▶ _Work item_: Which lines of the records hold the string "UKNone"? Report only how many of them there are.

Saved entries:
::::::

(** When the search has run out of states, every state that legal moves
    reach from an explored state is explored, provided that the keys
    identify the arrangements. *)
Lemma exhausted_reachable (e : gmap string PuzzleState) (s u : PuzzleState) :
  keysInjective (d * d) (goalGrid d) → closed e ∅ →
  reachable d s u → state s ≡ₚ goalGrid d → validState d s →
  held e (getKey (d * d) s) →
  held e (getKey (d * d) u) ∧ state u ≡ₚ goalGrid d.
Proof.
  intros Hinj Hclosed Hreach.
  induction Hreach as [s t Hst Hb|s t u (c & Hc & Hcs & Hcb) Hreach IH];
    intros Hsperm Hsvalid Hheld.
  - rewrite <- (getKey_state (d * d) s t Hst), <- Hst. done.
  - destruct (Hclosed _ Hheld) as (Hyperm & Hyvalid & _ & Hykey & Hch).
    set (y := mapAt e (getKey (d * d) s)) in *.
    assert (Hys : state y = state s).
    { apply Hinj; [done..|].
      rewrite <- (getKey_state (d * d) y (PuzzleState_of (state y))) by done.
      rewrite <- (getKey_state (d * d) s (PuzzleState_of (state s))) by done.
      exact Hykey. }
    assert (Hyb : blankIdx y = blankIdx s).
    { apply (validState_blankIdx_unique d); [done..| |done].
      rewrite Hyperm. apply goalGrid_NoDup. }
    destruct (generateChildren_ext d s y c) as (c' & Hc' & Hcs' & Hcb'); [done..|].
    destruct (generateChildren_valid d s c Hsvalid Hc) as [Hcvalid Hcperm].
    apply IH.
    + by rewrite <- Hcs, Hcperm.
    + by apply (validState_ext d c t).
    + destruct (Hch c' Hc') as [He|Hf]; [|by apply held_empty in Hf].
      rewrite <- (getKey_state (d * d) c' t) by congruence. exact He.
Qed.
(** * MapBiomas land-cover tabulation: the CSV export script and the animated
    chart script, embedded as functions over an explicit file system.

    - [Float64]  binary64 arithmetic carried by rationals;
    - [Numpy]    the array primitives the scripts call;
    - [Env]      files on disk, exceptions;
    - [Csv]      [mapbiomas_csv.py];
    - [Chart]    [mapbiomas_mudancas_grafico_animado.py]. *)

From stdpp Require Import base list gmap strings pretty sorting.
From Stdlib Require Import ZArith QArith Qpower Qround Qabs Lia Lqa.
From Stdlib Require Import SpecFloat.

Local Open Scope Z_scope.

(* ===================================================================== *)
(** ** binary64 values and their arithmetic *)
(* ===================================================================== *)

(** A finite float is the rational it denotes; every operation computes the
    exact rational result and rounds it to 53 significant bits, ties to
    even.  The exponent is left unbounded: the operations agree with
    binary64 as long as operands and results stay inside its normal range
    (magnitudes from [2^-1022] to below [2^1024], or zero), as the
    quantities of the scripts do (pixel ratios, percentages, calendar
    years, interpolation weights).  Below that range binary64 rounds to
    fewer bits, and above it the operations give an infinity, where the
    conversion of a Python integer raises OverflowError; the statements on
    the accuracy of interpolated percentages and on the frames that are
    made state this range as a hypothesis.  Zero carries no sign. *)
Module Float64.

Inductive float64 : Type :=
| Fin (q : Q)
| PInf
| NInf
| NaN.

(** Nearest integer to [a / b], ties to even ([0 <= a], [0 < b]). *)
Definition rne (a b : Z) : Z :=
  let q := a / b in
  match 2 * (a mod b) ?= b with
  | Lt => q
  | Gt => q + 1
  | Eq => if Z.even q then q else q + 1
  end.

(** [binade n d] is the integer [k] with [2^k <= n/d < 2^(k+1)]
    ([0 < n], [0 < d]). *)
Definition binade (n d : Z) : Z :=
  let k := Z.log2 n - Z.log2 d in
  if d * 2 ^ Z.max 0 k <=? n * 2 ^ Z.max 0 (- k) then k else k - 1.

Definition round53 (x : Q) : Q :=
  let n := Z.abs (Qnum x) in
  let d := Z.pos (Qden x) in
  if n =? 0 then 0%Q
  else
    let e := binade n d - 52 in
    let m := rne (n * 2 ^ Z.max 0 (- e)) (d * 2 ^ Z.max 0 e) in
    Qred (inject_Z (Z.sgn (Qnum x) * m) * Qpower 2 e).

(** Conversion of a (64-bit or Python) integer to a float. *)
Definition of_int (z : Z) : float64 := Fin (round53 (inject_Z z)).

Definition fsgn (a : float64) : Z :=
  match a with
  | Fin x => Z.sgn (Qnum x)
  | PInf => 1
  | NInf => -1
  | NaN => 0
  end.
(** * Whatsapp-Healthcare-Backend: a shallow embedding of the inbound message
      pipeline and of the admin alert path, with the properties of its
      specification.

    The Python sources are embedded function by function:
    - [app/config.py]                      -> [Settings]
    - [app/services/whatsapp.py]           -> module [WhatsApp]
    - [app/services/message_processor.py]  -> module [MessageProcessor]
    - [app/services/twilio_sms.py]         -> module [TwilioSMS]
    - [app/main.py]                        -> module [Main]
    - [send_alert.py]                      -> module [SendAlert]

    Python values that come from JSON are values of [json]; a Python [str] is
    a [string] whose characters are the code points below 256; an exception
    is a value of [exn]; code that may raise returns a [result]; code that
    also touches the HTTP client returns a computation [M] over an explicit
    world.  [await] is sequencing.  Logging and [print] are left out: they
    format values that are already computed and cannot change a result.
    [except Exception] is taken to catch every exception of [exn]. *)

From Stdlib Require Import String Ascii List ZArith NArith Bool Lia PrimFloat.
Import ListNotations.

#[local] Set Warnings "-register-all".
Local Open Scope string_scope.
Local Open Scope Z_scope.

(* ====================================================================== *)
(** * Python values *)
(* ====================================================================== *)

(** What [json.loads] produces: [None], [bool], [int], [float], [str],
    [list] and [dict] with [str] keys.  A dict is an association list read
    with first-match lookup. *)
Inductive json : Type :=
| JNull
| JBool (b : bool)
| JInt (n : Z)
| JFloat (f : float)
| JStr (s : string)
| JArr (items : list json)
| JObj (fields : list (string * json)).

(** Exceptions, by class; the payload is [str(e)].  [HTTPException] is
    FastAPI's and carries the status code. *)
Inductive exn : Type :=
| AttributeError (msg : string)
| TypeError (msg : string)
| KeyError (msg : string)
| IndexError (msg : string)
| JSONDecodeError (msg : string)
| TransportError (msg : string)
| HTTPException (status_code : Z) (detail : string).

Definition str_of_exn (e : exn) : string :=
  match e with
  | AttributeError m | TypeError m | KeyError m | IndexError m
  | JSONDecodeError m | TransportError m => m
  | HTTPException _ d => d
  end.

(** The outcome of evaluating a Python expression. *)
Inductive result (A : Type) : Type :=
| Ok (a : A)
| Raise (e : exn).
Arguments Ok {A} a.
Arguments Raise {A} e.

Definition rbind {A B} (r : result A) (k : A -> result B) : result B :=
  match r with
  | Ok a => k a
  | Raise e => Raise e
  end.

::::::

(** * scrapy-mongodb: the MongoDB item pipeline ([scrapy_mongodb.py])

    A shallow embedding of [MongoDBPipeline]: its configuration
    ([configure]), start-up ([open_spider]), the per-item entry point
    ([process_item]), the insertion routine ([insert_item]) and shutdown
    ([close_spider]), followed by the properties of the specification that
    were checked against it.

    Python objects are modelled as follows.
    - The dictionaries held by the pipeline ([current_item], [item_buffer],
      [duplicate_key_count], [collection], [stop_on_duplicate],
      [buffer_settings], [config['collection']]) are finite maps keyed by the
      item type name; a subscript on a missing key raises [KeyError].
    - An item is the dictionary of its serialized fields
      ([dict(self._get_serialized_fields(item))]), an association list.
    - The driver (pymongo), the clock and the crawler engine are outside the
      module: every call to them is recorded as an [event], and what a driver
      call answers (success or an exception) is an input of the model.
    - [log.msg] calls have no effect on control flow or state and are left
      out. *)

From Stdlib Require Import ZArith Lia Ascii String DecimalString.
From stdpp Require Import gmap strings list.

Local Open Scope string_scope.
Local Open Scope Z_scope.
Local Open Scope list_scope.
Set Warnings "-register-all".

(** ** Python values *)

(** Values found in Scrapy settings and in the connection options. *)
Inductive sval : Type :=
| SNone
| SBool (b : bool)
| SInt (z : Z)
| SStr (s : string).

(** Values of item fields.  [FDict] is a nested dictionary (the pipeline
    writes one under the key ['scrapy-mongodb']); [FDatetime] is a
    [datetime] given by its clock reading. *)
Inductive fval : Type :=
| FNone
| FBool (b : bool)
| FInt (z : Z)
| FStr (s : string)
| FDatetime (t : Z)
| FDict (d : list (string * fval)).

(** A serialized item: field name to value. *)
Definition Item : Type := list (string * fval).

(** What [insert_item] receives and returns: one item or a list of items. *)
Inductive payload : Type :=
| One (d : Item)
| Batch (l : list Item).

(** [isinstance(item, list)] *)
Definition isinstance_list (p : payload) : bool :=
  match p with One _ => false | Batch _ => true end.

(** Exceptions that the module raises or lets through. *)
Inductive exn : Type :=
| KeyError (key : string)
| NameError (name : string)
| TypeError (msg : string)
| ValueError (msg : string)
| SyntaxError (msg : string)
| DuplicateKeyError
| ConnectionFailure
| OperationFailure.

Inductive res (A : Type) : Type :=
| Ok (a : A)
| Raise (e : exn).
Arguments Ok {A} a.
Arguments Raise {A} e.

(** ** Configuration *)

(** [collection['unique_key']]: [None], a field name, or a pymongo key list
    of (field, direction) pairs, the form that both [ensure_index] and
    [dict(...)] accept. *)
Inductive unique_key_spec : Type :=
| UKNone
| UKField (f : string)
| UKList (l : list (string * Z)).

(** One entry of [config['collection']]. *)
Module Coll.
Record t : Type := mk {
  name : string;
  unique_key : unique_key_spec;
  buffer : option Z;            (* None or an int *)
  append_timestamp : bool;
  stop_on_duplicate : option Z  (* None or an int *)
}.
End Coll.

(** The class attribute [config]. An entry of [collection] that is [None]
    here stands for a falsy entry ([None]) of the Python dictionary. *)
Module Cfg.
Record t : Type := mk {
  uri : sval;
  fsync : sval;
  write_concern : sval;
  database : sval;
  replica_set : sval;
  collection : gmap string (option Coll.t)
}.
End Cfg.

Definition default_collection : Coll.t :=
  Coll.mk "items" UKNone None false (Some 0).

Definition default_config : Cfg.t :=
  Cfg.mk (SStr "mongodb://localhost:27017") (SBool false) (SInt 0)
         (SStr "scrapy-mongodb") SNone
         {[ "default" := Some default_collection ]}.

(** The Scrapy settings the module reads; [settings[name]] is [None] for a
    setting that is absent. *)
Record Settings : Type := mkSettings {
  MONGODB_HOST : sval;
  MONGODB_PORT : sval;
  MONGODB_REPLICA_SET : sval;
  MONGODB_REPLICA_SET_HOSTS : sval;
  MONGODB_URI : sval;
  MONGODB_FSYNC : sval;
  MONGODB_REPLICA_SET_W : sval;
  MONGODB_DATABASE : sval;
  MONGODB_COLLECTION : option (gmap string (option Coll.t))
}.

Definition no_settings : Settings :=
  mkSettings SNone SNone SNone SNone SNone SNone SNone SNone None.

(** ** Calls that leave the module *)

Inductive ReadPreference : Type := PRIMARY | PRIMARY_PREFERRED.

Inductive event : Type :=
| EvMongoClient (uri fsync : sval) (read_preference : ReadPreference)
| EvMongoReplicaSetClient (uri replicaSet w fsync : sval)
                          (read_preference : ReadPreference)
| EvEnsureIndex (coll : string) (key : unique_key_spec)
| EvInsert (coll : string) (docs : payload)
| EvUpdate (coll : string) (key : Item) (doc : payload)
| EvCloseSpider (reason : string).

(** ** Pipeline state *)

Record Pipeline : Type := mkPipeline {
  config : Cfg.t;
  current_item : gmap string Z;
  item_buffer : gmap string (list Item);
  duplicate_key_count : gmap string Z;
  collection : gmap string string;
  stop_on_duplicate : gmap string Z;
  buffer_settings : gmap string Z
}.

::::::

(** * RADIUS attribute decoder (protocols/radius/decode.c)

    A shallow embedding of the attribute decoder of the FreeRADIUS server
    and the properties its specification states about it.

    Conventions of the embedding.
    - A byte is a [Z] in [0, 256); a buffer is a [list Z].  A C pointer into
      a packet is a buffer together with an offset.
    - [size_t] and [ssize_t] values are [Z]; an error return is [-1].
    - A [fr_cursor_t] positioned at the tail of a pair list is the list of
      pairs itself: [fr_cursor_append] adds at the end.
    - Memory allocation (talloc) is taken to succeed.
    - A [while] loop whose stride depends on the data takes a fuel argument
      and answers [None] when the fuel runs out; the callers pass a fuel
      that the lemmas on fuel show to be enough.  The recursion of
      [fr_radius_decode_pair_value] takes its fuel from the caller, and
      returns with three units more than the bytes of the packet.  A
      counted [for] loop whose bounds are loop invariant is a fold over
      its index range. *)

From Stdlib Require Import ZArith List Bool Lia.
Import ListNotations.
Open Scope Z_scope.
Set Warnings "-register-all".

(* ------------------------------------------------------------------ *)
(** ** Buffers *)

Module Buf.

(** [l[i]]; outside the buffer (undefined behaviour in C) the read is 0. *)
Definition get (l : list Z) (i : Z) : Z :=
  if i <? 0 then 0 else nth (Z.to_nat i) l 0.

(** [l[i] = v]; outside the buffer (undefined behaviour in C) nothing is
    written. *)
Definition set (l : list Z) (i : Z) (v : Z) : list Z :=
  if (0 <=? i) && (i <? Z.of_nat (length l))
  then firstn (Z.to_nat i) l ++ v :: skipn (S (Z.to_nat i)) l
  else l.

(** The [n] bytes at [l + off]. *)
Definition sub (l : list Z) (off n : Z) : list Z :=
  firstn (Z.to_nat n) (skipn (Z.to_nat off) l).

::::::

▶ _Written solution_: 2